BitMax, for example, saw its stock price surge more than 485% year-to-date after revealing its Bitcoin purchase. SGA recorded four consecutive days of hitting the daily price ceiling. Other companies such as Bridge Biotherapeutics and Nexxus have also enjoyed similar investor attention after announcing crypto-related news.
However, the financial performance of these companies tells a different story. Bridge Biotherapeutics posted only 900,000 won in operating revenue during Q1, with a net loss of 4.9 billion won and accumulated deficits exceeding 150 billion won. BitMax also reported a net loss of 27 billion won last year and remains in the red for Q1 this year, with deficits totaling over 88 billion won.
Inspired by the strategy of U.S.-based MicroStrategy—which adopted Bitcoin as a core treasury asset and now boasts a market cap exceeding $100 billion—some Korean firms are mimicking this model. While some hail this as a “Korean version of the MicroStrategy strategy,” others question its long-term sustainability.
Industry experts warn that this behavior artificially drives up demand and prices, creating the risk of speculative bubbles. Christophe Roehrig of digital asset manager TOBAM noted, “These corporate buy-ins are mechanically fueling demand, which can trigger price inflation and ultimately impose risks on investors.”

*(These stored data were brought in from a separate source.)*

(* ===== verification/BctestThms.v ===== *)
(** * BctestThms: a client and the service manager

    The messages native/bctest.c sends are understood by native/service_manager.c
    in the copy the driver makes of them; what the client makes of the answers;
    and the test program from its start. *)

From stdpp Require Import strings.
From S2P Require Import Prelude Uapi Bio BioThms ParseThms SvcMgr SvcMgrThms SvcLoopThms SvcMain Bctest.

(** ** A message in another memory *)

(** The same message, read so far to the same place, elsewhere. *)
Record moved (m1 : user_memory) (r1 : binder_io) (m2 : user_memory) (r2 : binder_io) : Prop := {
  mv_avail : io_data_avail r2 = io_data_avail r1;
  mv_slots : io_offs_avail r2 = io_offs_avail r1;
  mv_place : io_data r2 - io_data0 r2 = io_data r1 - io_data0 r1;
  mv_bytes i : 0 <= i < io_data_avail r1 -> m2 !! (io_data r2 + i) = m1 !! (io_data r1 + i);
  mv_offs i : 0 <= i < 8 * io_offs_avail r1 -> m2 !! (io_offs r2 + i) = m1 !! (io_offs r1 + i)
}.

Lemma load_moved m1 m2 a b n :
  (forall i, 0 <= i < n -> m2 !! (b + i) = m1 !! (a + i)) -> load m2 b n = load m1 a n.
Proof.
  intros H. unfold load, copy_from_user.
  assert (forall l, (forall i, i ∈ l -> 0 <= i < n) ->
    mapM (fun x => m2 !! x) (Z.add b <$> l) = mapM (fun x => m1 !! x) (Z.add a <$> l)) as E.
  { induction l as [|i l IH]; intros Hl; [done|]. rewrite !fmap_cons. simpl.
    rewrite H by (apply Hl; by left). rewrite IH; [done|]. intros j Hj. apply Hl. by right. }
  pose proof (fmap_add_seqZ a 0 n) as Ea. pose proof (fmap_add_seqZ b 0 n) as Eb.
  rewrite Z.add_0_r in Ea, Eb. rewrite <- Ea, <- Eb, E; [done|].
  intros i Hi. apply elem_of_seqZ in Hi. lia.
Qed.

Section Moved.
Context `{U : BinderUapi} (m1 m2 : user_memory).

Lemma moved_get r1 r2 size p r1' : moved m1 r1 m2 r2 -> 0 <= io_data_avail r1 ->
  bio_get 64 r1 size = (p, r1') ->
  exists p2 r2', bio_get 64 r2 size = (p2, r2') /\ moved m1 r1' m2 r2' /\ 0 <= io_data_avail r1' /\
    match p with
    | Some a => a = io_data r1 /\ p2 = Some (io_data r2) /\ round4 64 size <= io_data_avail r1
    | None => p2 = None
    end.
Proof.
  intros [A S D B O] Ha. unfold bio_get. rewrite A. pose proof (round4_range size) as Hr.
  destruct (Z.ltb_spec (io_data_avail r1) (round4 64 size)); intros [= <- <-].
  - eexists None, _. split; [reflexivity|]. split; [split; simpl; try done; intros; lia|done].
  - eexists (Some _), _. split; [reflexivity|]. split; [|split; [simpl; lia|done]].
    split; simpl; try lia; try done. intros i Hi.
    replace (io_data r2 + _ + i) with (io_data r2 + (round4 64 size + i)) by lia.
    rewrite B by lia. f_equal. lia.
Qed.
(* ===== verification/IpcCore.v ===== *)
(** * IpcCore: the thread's channel to the driver

    Models the part of native/IPCThreadState.cpp that other methods build on:
    the state of a thread, the commands it queues in [mOut], and the exchange
    with the driver. *)

From S2P Require Import Prelude Uapi Parcel CppWorld ProcessState.

Section Model.
Context `{PL : ParcelLib} `{U : BinderUapi} (E : cpp_env).

(** ** The state of a thread *)

Definition clearCaller : M unit := upd_this (set_caller (k_getpid E) (k_getuid E)).

(** The constructor; [mLastError] is left as the memory was. *)
Definition IPCThreadState_new (Sys : system) (garbage : Z) : M unit :=
  ProcessState_self Sys ;;;
  put_this (IpcThread (setDataCapacity 256 parcel_new) (setDataCapacity 256 parcel_new)
              0 0 0 0 garbage [] []) ;;;
  clearCaller.

(** [self]: [false] is NULL. *)
Definition IPCThreadState_self (Sys : system) (garbage : Z) : M bool :=
  do! tls := gets w_have_tls in
  let current :=
    do! w := gets id in
    match w_threads w !! w_tid w with
    | Some _ => ret true
    | None => IPCThreadState_new Sys garbage ;;; ret true
    end in
  if tls then current
  else
    do! down := gets w_shutdown in
    if down then ret false
    else if negb (k_key_create E =? 0) then ret false
    else modify (set_tls true) ;;; current.

Definition IPCThreadState_selfOrNull : M bool :=
  do! w := gets id in
  ret (w_have_tls w && bool_decide (is_Some (w_threads w !! w_tid w))).

Definition IPCThreadState_shutdown : M unit :=
  modify (set_shutdown true) ;;;
  (do! tls := gets w_have_tls in
   when tls (modify (fun w => set_tls false (set_threads (delete (w_tid w) (w_threads w)) w)))).

Definition disableBackgroundScheduling (disable : bool) : M unit :=
  modify (set_disable_bg disable).

Definition clearLastError : M Z :=
  do! t := this in upd_this (set_mLastError NO_ERROR) ;;; ret (mLastError t).

Definition getCallingPid : M Z := do! t := this in ret (mCallingPid t).
Definition getCallingUid : M Z := do! t := this in ret (i32 (mCallingUid t)).

(** The token packs the uid, which is unsigned, and the pid, a negative pid
    sign-extended over the uid. *)
Definition identity_token (pid uid : Z) : Z := Z.lor (i64 (Z.shiftl uid 32)) pid.

Definition clearCallingIdentity : M Z :=
  do! t := this in
  clearCaller ;;; ret (identity_token (mCallingPid t) (mCallingUid t)).

Definition restoreCallingIdentity (token : Z) : M unit :=
  upd_this (set_caller (i32 token) (u32 (Z.shiftr token 32))).

Definition setStrictModePolicy (policy : Z) : M unit := upd_this (set_mStrictModePolicy policy).
Definition getStrictModePolicy : M Z := do! t := this in ret (mStrictModePolicy t).
Definition setLastTransactionBinderFlags (flags : Z) : M unit :=
  upd_this (set_mLastTransactionBinderFlags flags).
Definition getLastTransactionBinderFlags : M Z :=
  do! t := this in ret (mLastTransactionBinderFlags t).

(** ** Queued commands *)

Definition out_int (x : Z) : M unit := upd_this (fun t => set_mOut (writeInt32 x (mOut t)) t).
Definition out_pointer (x : Z) : M unit :=
  upd_this (fun t => set_mOut (writePointer x (mOut t)) t).

Definition incStrongHandle (handle : Z) : M unit := out_int BC_ACQUIRE ;;; out_int handle.
Definition decStrongHandle (handle : Z) : M unit := out_int BC_RELEASE ;;; out_int handle.
Definition incWeakHandle (handle : Z) : M unit := out_int BC_INCREFS ;;; out_int handle.
Definition decWeakHandle (handle : Z) : M unit := out_int BC_DECREFS ;;; out_int handle.

Definition requestDeathNotification (handle proxy : Z) : M Z :=
  out_int BC_REQUEST_DEATH_NOTIFICATION ;;; out_int handle ;;; out_pointer proxy ;;;
  ret NO_ERROR.

Definition clearDeathNotification (handle proxy : Z) : M Z :=
  out_int BC_CLEAR_DEATH_NOTIFICATION ;;; out_int handle ;;; out_pointer proxy ;;;
  ret NO_ERROR.

(** [freeBuffer]; [parcel] is whether it was called for a parcel, whose file
    descriptors are closed. *)
Definition freeBuffer (parcel : bool) (data : Z) : M unit :=
  when parcel (log (EvCloseFds data)) ;;;
  out_int BC_FREE_BUFFER ;;; out_pointer data.

(** ** The exchange with the driver *)

(** The [do ... while (err == -EINTR)] loop. *)
Fixpoint ioctl_loop (fuel : nat) (fd : Z) (c : ioctl_call) : M (Z * ioctl_answer) :=
  match fuel with
  | O => out_of_fuel
  | S fuel' =>
      do! a := ioctl fd c in
      do! p := process in
      let err := if mDriverFD p <=? 0 then - EBADF
                 else if 0 <=? io_ret a then NO_ERROR else - io_errno a in
      if err =? - EINTR then ioctl_loop fuel' fd c else ret (err, a)
  end.

(** Every turn takes an answer. *)
Definition ioctl_retry (fd : Z) (c : ioctl_call) : M (Z * ioctl_answer) :=
  do! w := gets id in ioctl_loop (S (length (w_answers w))) fd c.

(** What a successful exchange does to the two parcels. *)
Definition exchanged (a : ioctl_answer) (t : ipc_thread) : ipc_thread :=
  let t :=
    if 0 <? io_write_consumed a then
      set_mOut (if io_write_consumed a <? dataSize (mOut t)
                then p_remove 0 (io_write_consumed a) (mOut t)
                else setDataSize 0 (mOut t)) t
    else t in
  let n := Z.of_nat (length (io_read a)) in
  if 0 <? n
  then set_mIn (setDataPosition 0 (setDataSize n (p_fill (io_read a) (mIn t)))) t
  else t.

Definition talkWithDriver (doReceive : bool) : M Z :=
  do! p := process in
  if mDriverFD p <=? 0 then ret (- EBADF)
  else
    do! t := this in
    let needRead := dataSize (mIn t) <=? dataPosition (mIn t) in
    let outAvail := if negb doReceive || needRead then dataSize (mOut t) else 0 in
    let read_size := if doReceive && needRead then dataCapacity (mIn t) else 0 in
    if (outAvail =? 0) && (read_size =? 0) then ret NO_ERROR
    else if negb (k_android E) then ret (INVALID_OPERATION (k_errors E))
    else
      do! '(err, a) := ioctl_retry (mDriverFD p)
        (IoWriteRead (if outAvail =? 0 then [] else p_bytes (mOut t)) read_size) in
      if NO_ERROR <=? err then upd_this (exchanged a) ;;; ret NO_ERROR
      else ret err.

Definition flushCommands : M unit :=
  do! p := process in
  if mDriverFD p <=? 0 then ret tt
  else talkWithDriver false ;;; ret tt.

Definition stopProcess : M unit :=
  flushCommands ;;;
  (do! p := process in
   upd_process (set_mDriverFD (-1)) ;;; log (EvClose (mDriverFD p))).

(** [setupPolling]: the status and the descriptor. *)
Definition setupPolling : M (Z * option Z) :=
  do! p := process in
  if mDriverFD p <=? 0 then ret (- EBADF, None)
  else out_int BC_ENTER_LOOPER ;;; ret (0, Some (mDriverFD p)).

(** [threadDestructor], for a thread that has a state. *)
Definition threadDestructor : M unit :=
  flushCommands ;;;
  (do! p := process in
   (if k_android E && (0 <? mDriverFD p)
    then (do! _ := ioctl (mDriverFD p) IoThreadExit in ret tt) else ret tt) ;;;
   modify (fun w => set_threads (delete (w_tid w) (w_threads w)) w)).

End Model.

Korea’s financial authorities are closely monitoring the situation. While they’ve taken a hands-off approach so far, officials have hinted at regulatory action, particularly against listed companies that acquire Bitcoin using external capital. Tighter disclosure rules and restrictions on crypto-themed stocks could follow.
As Bitcoin-themed stock rallies increasingly diverge from companies’ real-world fundamentals, concerns are mounting over the erosion of corporate trust and market stability. Investors are urged to proceed with caution in what appears to be a hype-driven market phase.